• TASK DETAILS
The result should be every line of the listing that contains "true".

• DATASET ENTRIES
____
Lemma total_cycles_order_invariant_witness :
  total_cycles spectrum_example
  = (p <- py_mul (sf_cycles spectrum_example)
            (PyInt (sum_int_neq (events spectrum_example))) ;;
     math_ceil p)
  /\ total_cycles spectrum_example_swapped = total_cycles spectrum_example.
Proof.
  apply (proj1 total_cycles_order_invariant spectrum_example
           spectrum_example_swapped).
  - reflexivity.
  - apply perm_swap.
  - reflexivity.
Defined.

(** C8 fails as stated: float addition is not associative, so with float
    cycle counts the sum, and the total, depend on the append order. *)
Lemma total_cycles_order_counterexample :
  Permutation (events spectrum_big_first) (events spectrum_big_last)
  /\ sf_cycles spectrum_big_first = sf_cycles spectrum_big_last
  /\ total_cycles spectrum_big_first = Ok 1152921504606846976
  /\ total_cycles spectrum_big_last = Ok 1152921504606847232.
Proof.
  split; [| split; [reflexivity | split; vm_compute; reflexivity]].
  unfold spectrum_big_first, spectrum_big_last; cbn [events].
  apply Permutation_rev.
Qed.

(** The same two orders under the compensated summation. *)
Lemma total_cycles_order_compensated :
  math_ceil (PyFloat (1.0 * compensated_sum 0 0 [0x1p60; 128.0; 0x1p-46; 0x1p-46])%float)
  = Ok 1152921504606846976
  /\ math_ceil (PyFloat (1.0 * compensated_sum 0 0 [0x1p-46; 0x1p-46; 128.0; 0x1p60])%float)
     = Ok 1152921504606847232.
Proof. split; vm_compute; reflexivity. Qed.

(** ** Cycle counts made by the factories *)

Lemma py_mul_float_r (a : num) (c : float) (v : num) :
  py_mul a (PyFloat c) = Ok v -> exists p, v = PyFloat p.
Proof.
  unfold py_mul, arith. destruct a as [x|x]; cbn [to_float bind].
  - destruct (float_of_int x); cbn [bind]; intros H; inversion H; eauto.
  - intros H; inversion H; eauto.
Qed.
(** * OpenLoad API client ([openload/openload.py]): a shallow embedding

    The client is a thin wrapper around [requests]: every public method
    builds a parameter dictionary, hands it to [_get], and [_get] merges the
    credentials in, performs the HTTP GET and unwraps the JSON envelope.
    The embedding follows the Python text method by method.  Python values
    are a small tagged union, dictionaries are finite maps over strings,
    exceptions are the left summand of the result, and everything the
    client does to the outside (HTTP calls, opening a file, subscripting a
    decoded response) is recorded in a trace carried by the state. *)

From stdpp Require Import gmap strings list fin_maps.
From Stdlib Require Import ZArith.

Open Scope string_scope.
Open Scope list_scope.
Open Scope Z_scope.

(** ** Python values *)

(** The values that [json()] can decode and that callers pass as arguments.
    Floating-point numbers are left out. *)
#[local] Set Warnings "-register-all,-clear-no-such-hyp".
Inductive pyval : Type :=
  | PyNone
  | PyBool (b : bool)
  | PyInt (n : Z)
  | PyStr (s : string)
  | PyList (l : list pyval)
  | PyDict (d : gmap string pyval).

(** Python truthiness, as used by [if value], [if not params] and
    [if captcha_response]. *)
Definition truthy (v : pyval) : bool :=
  match v with
  | PyNone => false
  | PyBool b => b
  | PyInt n => negb (n =? 0)
  | PyStr s => negb (String.eqb s EmptyString)
  | PyList l => match l with [] => false | _ :: _ => true end
  | PyDict d => negb (bool_decide (dom d = ∅))
  end.

(** [v == n] for an integer literal [n].  [bool] is a subclass of [int];
    every other kind of value is simply unequal to an integer. *)
Definition py_eq_int (v : pyval) (n : Z) : bool :=
  match v with
  | PyInt m => m =? n
  | PyBool b => Z.b2z b =? n
  | _ => false
  end.

(** ** Exceptions *)

(** Modelled from the spec: the module [api_exceptions], from which the six
    API error classes are imported, is not part of the sources.  Each class
    is one error kind that carries the message it was raised with.  The
    remaining constructors are Python's own exceptions and whatever the
    transport raises. *)
Inductive exn : Type :=
  | BadRequestException (msg : pyval)
  | PermissionDeniedException (msg : pyval)
  | FileNotFoundException (msg : pyval)
  | UnavailableForLegalReasonsException (msg : pyval)
  | BandwidthUsageExceeded (msg : pyval)
  | ServerErrorException (msg : pyval)
  | KeyError (key : string)
  | TypeError
  | AttributeError
  | NotImplementedError
  | IOError
  | ValueError
  | RequestException (detail : string).

(** [v >= n] for an integer literal [n]; Python 3 refuses to order an
    integer against [None], a string, a list or a dict. *)
Definition py_ge_int (v : pyval) (n : Z) : exn + bool :=
  match v with
  | PyInt m => inr (n <=? m)
  | PyBool b => inr (n <=? Z.b2z b)
  | _ => inl TypeError
  end.

(** ** The outside world *)

Inductive event : Type :=
  | EvGet (url : string) (params : gmap string pyval)
  | EvOpen (path : string) (fd : nat)
  | EvPost (url : pyval) (fd : nat)
  | EvItem (key : string).

(** [trace] is the history, oldest event first.  [open_files] are the
    descriptors that the program has opened and not closed.  What the
    garbage collector does to a file object that is no longer referenced
    is not part of the model. *)
Record world : Type := World {
  trace : list event;
  open_files : list nat;
  next_fd : nat
}.

(** What the environment answers.  An answer may depend on everything that
    happened before.  [requests_get] and [requests_post] stand for
    [requests.get(..).json()] and [requests.post(..).json()]: the decoded
    body, or the exception raised by the transport or the decoder. *)
Record env : Type := Env {
  requests_get : list event -> string -> gmap string pyval -> exn + pyval;
  requests_post : list event -> pyval -> nat -> exn + pyval;
  fs_open : list event -> string -> bool
}.

(** ** State and exception monad *)

Definition M (A : Type) : Type := world -> world * (exn + A).

Definition ret {A} (a : A) : M A := fun w => (w, inr a).
Definition raise {A} (e : exn) : M A := fun w => (w, inl e).
Definition bind {A B} (m : M A) (k : A -> M B) : M B :=
  fun w =>
    match m w with
    | (w', inr a) => k a w'
    | (w', inl e) => (w', inl e)
    end.
Definition lift {A} (r : exn + A) : M A := fun w => (w, r).

Declare Scope py_scope.
Delimit Scope py_scope with py.
Notation "x <- m ;; k" := (bind m (fun x => k))
  (at level 100, m at next level, right associativity) : py_scope.
Notation "m ;;; k" := (bind m (fun _ => k))
  (at level 100, right associativity) : py_scope.
Open Scope py_scope.

Definition log (e : event) (w : world) : world :=
  World (trace w ++ [e]) (open_files w) (next_fd w).

(** The world after [path] has been opened: a fresh descriptor joins the
    open ones. *)
Definition file_opened (path : string) (w : world) : world :=
  World (trace w ++ [EvOpen path (next_fd w)])
        (open_files w ++ [next_fd w]) (S (next_fd w)).

(** Whether a path holds a NUL character. *)
Fixpoint has_nul (path : string) : bool :=
  match path with
  | EmptyString => false
  | String c rest => Ascii.eqb c Ascii.zero || has_nul rest
  end.

Definition emit (e : event) : M unit := fun w => (log e w, inr tt).

(** [obj[key]] on a decoded body with a string key. *)
Definition subscript (obj : pyval) (key : string) : exn + pyval :=
  match obj with
  | PyDict d =>
      match d !! key with
      | Some v => inr v
      | None => inl (KeyError key)
      end
  | _ => inl TypeError
  end.

Definition getitem (obj : pyval) (key : string) : M pyval :=
  emit (EvItem key) ;;; lift (subscript obj key).

(** [d.update(other)]: the entries of [other] win. *)
Definition dict_update (d other : gmap string pyval) : gmap string pyval :=
  other ∪ d.

(** ** The class [OpenLoad] *)

Definition api_base_url : string := "https://api.openload.co/{api_version}/".
Definition api_version : string := "1".

(** [template.format(api_version=value)] for a template whose only
    replacement field is [{api_version}]. *)
Fixpoint format_field (skip : nat) (field value template : string) : string :=
  match template with
  | EmptyString => EmptyString
  | String c rest =>
      match skip with
      | S n => format_field n field value rest
      | O =>
          if String.prefix field template
          then (value ++ format_field (String.length field - 1) field value rest)%string
          else String c (format_field 0 field value rest)
      end
  end.

Record OpenLoad : Type := {
  login : pyval;
  key : pyval;
  api_url : string
}.

Definition __init__ (api_login api_key : pyval) : OpenLoad :=
  {| login := api_login;
     key := api_key;
     api_url := format_field 0 "{api_version}" api_version api_base_url |}.

Section Client.

Variable E : env.

Definition http_get (url : string) (params : gmap string pyval) : M pyval :=
  fun w => (log (EvGet url params) w, requests_get E (trace w) url params).

Definition http_post (url : pyval) (fd : nat) : M pyval :=
  fun w => (log (EvPost url fd) w, requests_post E (trace w) url fd).

(** [open(file_path, 'rb')].  [fs_open] says whether the file opens.  A
    failed [open] raises [ValueError] when the path holds a NUL character,
    which Python refuses before it asks the file system, and otherwise an
    [OSError], of which [IOError] is the name in Python 3. *)
Definition py_open (path : string) : M nat :=
  fun w =>
    if fs_open E (trace w) path
    then (file_opened path w, inr (next_fd w))
    else (w, inl (if has_nul path then ValueError else IOError)).

Definition _check_status (response_json : pyval) : M unit :=
  status <- getitem response_json "status" ;;
  msg <- getitem response_json "msg" ;;
  if py_eq_int status 400 then raise (BadRequestException msg)
  else if py_eq_int status 403 then raise (PermissionDeniedException msg)
  else if py_eq_int status 404 then raise (FileNotFoundException msg)
  else if py_eq_int status 451 then raise (UnavailableForLegalReasonsException msg)
  else if py_eq_int status 509 then raise (BandwidthUsageExceeded msg)
  else
    ge <- lift (py_ge_int status 500) ;;
    if ge then raise (ServerErrorException msg) else ret tt.

Definition _process_response (response_json : pyval) : M pyval :=
  _check_status response_json ;;;
  getitem response_json "result".

(** The literal [{'login': self.login, 'key': self.key}]. *)
Definition credentials (self : OpenLoad) : gmap string pyval :=
  <["key" := key self]> (<["login" := login self]> ∅).

(** [params] is [None] when the caller leaves it out.  A truthy value that
    is not a dictionary has no [update]. *)
Definition _get (self : OpenLoad) (url : string) (params : pyval) : M pyval :=
  params <- (if negb (truthy params) then ret ∅
             else match params with
                  | PyDict d => ret d
                  | _ => raise AttributeError
                  end) ;;
  let params := dict_update params (credentials self) in
  response_json <- http_get (api_url self ++ url)%string params ;;
  _process_response response_json.

Definition account_info (self : OpenLoad) : M pyval :=
  _get self "account/info" PyNone.

Definition prepare_download (self : OpenLoad) (file_id : pyval) : M pyval :=
  _get self "file/dlticket" (PyDict {[ "file" := file_id ]}).

(** [captcha_response] defaults to [None]. *)
Definition get_download_link (self : OpenLoad)
    (file_id ticket captcha_response : pyval) : M pyval :=
  let params := <["file" := file_id]> {[ "ticket" := ticket ]} in
  let params :=
    if truthy captcha_response
    then <["captcha_response" := captcha_response]> params
    else params in
  _get self "file/dl" (PyDict params).

Definition file_info (self : OpenLoad) (file_id : pyval) : M pyval :=
  _get self "file/info" (PyDict {[ "file" := file_id ]}).

(** [{key: value for key, value in kwargs.items() if value}] *)
Definition kwargs_filter (kwargs : gmap string pyval) : gmap string pyval :=
  filter (fun kv => truthy kv.2 = true) kwargs.

(** [kwargs] is the dictionary collected by [**kwargs].  Python never
    collects a keyword that names a declared parameter ([self] here,
    [file_path] and [remote_url] below): such a call raises [TypeError]
    before the body runs.  See [collectable]. *)
Definition upload_link (self : OpenLoad) (kwargs : gmap string pyval) : M pyval :=
  let params := kwargs_filter kwargs in
  _get self "file/ul" (PyDict params).

(** The arguments of [requests.post] are evaluated left to right, so the
    file is opened before the request is made. *)
Definition upload_file (self : OpenLoad) (file_path : string)
    (kwargs : gmap string pyval) : M pyval :=
  upload_url_response_json <- upload_link self kwargs ;;
  upload_url <- getitem upload_url_response_json "url" ;;
  fd <- py_open file_path ;;
  response_json <- http_post upload_url fd ;;
  _check_status response_json ;;;
  getitem response_json "result".

Definition remote_upload (self : OpenLoad) (remote_url : pyval)
    (kwargs : gmap string pyval) : M pyval :=
  let params := {[ "url" := remote_url ]} in
  let params := dict_update params (kwargs_filter kwargs) in
  _get self "remotedl/add" (PyDict params).

Definition remote_upload_status (self : OpenLoad)
    (kwargs : gmap string pyval) : M pyval :=
  let params := kwargs_filter kwargs in
  _get self "remotedl/status" (PyDict params).

(** [folder_id] defaults to [None]. *)
Definition list_folder (self : OpenLoad) (folder_id : pyval) : M pyval :=
  let params := if truthy folder_id then {[ "folder" := folder_id ]} else ∅ in
  _get self "file/listfolder" (PyDict params).

Definition convert_file (self : OpenLoad) (file_id : pyval) : M pyval :=
  _get self "file/convert" (PyDict {[ "file" := file_id ]}).

(** [folder_id] defaults to [None]. *)
Definition running_conversions (self : OpenLoad) (folder_id : pyval) : M pyval :=
  let params := if truthy folder_id then {[ "folder" := folder_id ]} else ∅ in
  _get self "file/runningconverts" (PyDict params).

Definition failed_conversions (self : OpenLoad) : M pyval :=
  raise NotImplementedError.

Definition splash_image (self : OpenLoad) (file_id : pyval) : M pyval :=
  _get self "file/getsplash" (PyDict {[ "file" := file_id ]}).

(** The public operations, as one type of calls. *)
Inductive operation : Type :=
  | Account_info
  | Prepare_download (file_id : pyval)
  | Get_download_link (file_id ticket captcha_response : pyval)
  | File_info (file_id : pyval)
  | Upload_link (kwargs : gmap string pyval)
  | Upload_file (file_path : string) (kwargs : gmap string pyval)
  | Remote_upload (remote_url : pyval) (kwargs : gmap string pyval)
  | Remote_upload_status (kwargs : gmap string pyval)
  | List_folder (folder_id : pyval)
  | Convert_file (file_id : pyval)
  | Running_conversions (folder_id : pyval)
  | Failed_conversions
  | Splash_image (file_id : pyval).
(** C9, as the claim has it, fails. Two providers whose types differ
    in [-] against [_] share the method name, and the method constructs
    the class registered last, not the first one. A registry with a
    provider without [TYPE] gives [Deployer] no method at all: the class
    statement raises. A [Deployer] with a top-level option called
    [deployer_kwargs] cannot call its methods: the keyword is given
    twice. *)
Lemma provider_method_not_gained :
  let first := Sample.provider Sample.quiet "argo-workflows" in
  let last := Sample.provider Sample.quiet "argo_workflows" in
  let call (providers : list ProviderClass) (self : Deployer.t)
      (method : string) :=
    let! cls := DeployerMeta.__new__ providers ∅ in
    match cls !! method with
    | Some f => f self ∅
    | None => Raise AttributeError
    end in
  (method_name first = Return "argo_workflows"
   /\ (let! bound := call [first; last] Sample.deployer "argo_workflows" in
       Return (DeployerImpl.TYPE bound))
      = Return (Some "argo_workflows")
   /\ (let! bound := construct first
                       {| DeployerImpl.a_deployer_kwargs := ∅;
                          DeployerImpl.a_flow_file := "flow.py";
                          DeployerImpl.a_show_output := true;
                          DeployerImpl.a_profile := None;
                          DeployerImpl.a_env := None;
                          DeployerImpl.a_cwd := None;
                          DeployerImpl.a_file_read_timeout := 3600;
                          DeployerImpl.a_kwargs := ∅ |} in
       Return (DeployerImpl.TYPE bound))
      = Return (Some "argo-workflows"))
  /\ DeployerMeta.__new__
       [first; {| TYPE := None; DEPLOYED_FLOW_TYPE := None;
                  construct := DeployerImpl.__init__ Sample.quiet None |}] ∅
     = Raise AttributeError
  /\ (let! bound :=
        call Sample.registry
          (Deployer.__init__ "flow.py" true None None None 3600
             {["deployer_kwargs" := PDict ∅]})
          "step_functions" in
      Return (DeployerImpl.TYPE bound))
     = Raise TypeError.
Proof. vm_compute. repeat split. Qed.

(** ** Waiting for completion *)

Lemma poll_succ (start check_interval : Z) (i : nat) :
  poll start check_interval (S i)
  = poll start check_interval i + check_interval.
Proof. unfold poll. lia. Qed.

(** Before the deadline poll nothing has timed out; at it, the wait
    has. *)
Lemma before_deadline (start check_interval timeout : Z) (i : nat) :
  0 < check_interval -> 0 <= timeout ->
  (i < deadline_poll check_interval timeout)%nat ->
  ArgoWorkflowsTriggeredRun.timed_out (Some timeout) start
    (poll start check_interval i) = false.
Proof.
  intros Hci Ht Hi. unfold ArgoWorkflowsTriggeredRun.timed_out, poll.
  unfold deadline_poll in Hi.
  pose proof (Z.div_pos timeout check_interval Ht Hci) as Hq.
  pose proof (Z.mul_div_le timeout check_interval Hci) as Hle.
  rewrite Z.gtb_ltb. apply Z.ltb_ge.
  assert (Z.of_nat i <= timeout / check_interval) as Hi' by lia.
  nia.
Qed.

Lemma at_deadline (start check_interval timeout : Z) :
  0 < check_interval -> 0 <= timeout ->
  ArgoWorkflowsTriggeredRun.timed_out (Some timeout) start
    (poll start check_interval (deadline_poll check_interval timeout)) = true.
Proof.
  intros Hci Ht. unfold ArgoWorkflowsTriggeredRun.timed_out, poll, deadline_poll.
  pose proof (Z.div_pos timeout check_interval Ht Hci) as Hq.
  pose proof (Z.mul_succ_div_gt timeout check_interval Hci) as Hgt.
  rewrite Z.gtb_ltb. apply Z.ltb_lt.
  rewrite Z2Nat.id by lia. nia.
Qed.

Lemma sleep_positive (check_interval now : Z) :
  0 < check_interval ->
  ArgoWorkflowsTriggeredRun.sleep check_interval now
  = Return (now + check_interval).
Proof.
  intros Hci. unfold ArgoWorkflowsTriggeredRun.sleep.
  by destruct (Z.ltb_spec check_interval 0); [lia |].
Qed.

(** With a pathspec that splits, [is_running] answers at every time. *)
Lemma is_running_answers (E : Env) (self : TriggeredRun.t) (now : Z) :
  (exists query, ArgoWorkflowsTriggeredRun.status_query self = Return query) ->
  exists b, ArgoWorkflowsTriggeredRun.is_running E now self = Return b.
Proof.
  intros [[flow_name name] Hquery].
  unfold ArgoWorkflowsTriggeredRun.is_running, ArgoWorkflowsTriggeredRun.status.
  rewrite Hquery. unfold bind.
  destruct (get_workflow_status E now flow_name name); eauto.
Qed.

Lemma wait_loop_step (E : Env) (fuel : nat) (self : TriggeredRun.t)
    (check_interval : Z) (timeout : option Z) (start_time now : Z) :
  ArgoWorkflowsTriggeredRun.wait_loop E (S fuel) self check_interval timeout
    start_time now
  = match ArgoWorkflowsTriggeredRun.is_running E now self with
    | Raise e => Some (Raise e, now)
    | Return false => Some (Return tt, now)
    | Return true =>
        if ArgoWorkflowsTriggeredRun.timed_out timeout start_time now then
          Some (Raise (TimeoutError
                  "Workflow did not complete within specified timeout."),
                now)
        else
          match ArgoWorkflowsTriggeredRun.sleep check_interval now with
          | Raise e => Some (Raise e, now)
          | Return now' =>
              ArgoWorkflowsTriggeredRun.wait_loop E fuel self check_interval
                timeout start_time now'
          end
    end.
Proof. reflexivity. Qed.
(** C3, as stated, fails for a submission without a file whose body does not
    become an object: when the JSON parser rejects the payload the error
    middleware answers with HTTP 500 and the parser's message, and when
    [req.body] is undefined the handler's destructuring throws and its
    [catch] block answers with HTTP 500. *)
Lemma apply_without_file_not_400 :
  handle Sample.env
         (PostApplyUnparsed (RejectedJson "Unexpected end of JSON input"))
         empty_world
  = (inr (mkResponse 500 false (Some "Unexpected end of JSON input") None),
     empty_world, [Responded 500])
  ∧ handle Sample.env (PostApplyUnparsed UndefinedBody) empty_world
    = (inr (mkResponse 500 false (Some apply_failure) None), empty_world,
       [Responded 500]).
Proof. split; reflexivity. Qed.

(** C2 (as the code behaves). A file in the [resume] field whose content type
    is not [application/pdf] is turned down by the filter with a plain error,
    which the error middleware answers with HTTP 500 and the error's message;
    no file is written and the world is unchanged. *)
Theorem non_pdf_upload_response env req file w :
  ar_file req = Some file → fieldname file = "resume" →
  mimetype file ≠ "application/pdf" →
  apply_route env req w =
    (inr (mkResponse 500 false (Some "Only PDF files are allowed!") None), w,
     [Responded 500]).
Proof.
  intros Hfile Hfield Hmime.
  unfold apply_route, try_catch, mbind, M_bind, bind, upload_single, fileFilter.
  rewrite Hfile, Hfield. simpl.
  apply String.eqb_neq in Hmime. rewrite Hmime. reflexivity.
Qed.

Lemma non_pdf_upload_witness :
  apply_route Sample.env (Sample.application (Some Sample.notes)) empty_world =
    (inr (mkResponse 500 false (Some "Only PDF files are allowed!") None),
     empty_world, [Responded 500]).
Proof.
  apply (non_pdf_upload_response Sample.env _ Sample.notes);
    [reflexivity | reflexivity | discriminate].
Defined.

(** ** Contact submissions *)

Section ContactFacts.
Implicit Types (env : Env) (w : World) (body : ContactBody).

Lemma email_re_nonempty e : regex_test email_re e = true → e ≠ "".
Proof. intros H ->. discriminate H. Qed.

Lemma contact_fields_valid env n e m :
  n ≠ "" → regex_test email_re e = true → m ≠ "" →
  validate Contact.contactSchema
    (newContact env (mkContactBody (Some n) (Some e) (Some m))) = [].
Proof.
  intros Hn He Hm. pose proof (email_re_nonempty e He) as Hne.
  apply String.eqb_neq in Hn, Hm, Hne.
  unfold Contact.contactSchema, validate, validate_path. simpl.
  by rewrite Hn, Hm, Hne, He.
Qed.

Lemma missing_required v : missing v ↔ check_required v = false.
Proof.
  unfold missing, check_required. destruct v as [s|].
  - destruct (String.eqb_spec s "") as [->|Hne]; simpl.
    + split; auto.
    + split; [|done]. intros [Hnone|Hempty]; [done|].
      injection Hempty as ->. done.
  - split; auto.
Qed.

Lemma required_violation {D} (p : SchemaPath D) doc :
  check_required (sp_get p doc) = false →
  validate_path p doc = Some (sp_required p).
Proof. unfold validate_path. by intros ->. Qed.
____
• EXERCISE RESPONSE
  | PyList l => match l with [] => false | _ :: _ => true end
  filter (fun kv => truthy kv.2 = true) kwargs.
                          DeployerImpl.a_show_output := true;
          (Deployer.__init__ "flow.py" true None None None 3600
    (poll start check_interval (deadline_poll check_interval timeout)) = true.
    | Return true =>
Lemma email_re_nonempty e : regex_test email_re e = true → e ≠ "".
  n ≠ "" → regex_test email_re e = true → m ≠ "" →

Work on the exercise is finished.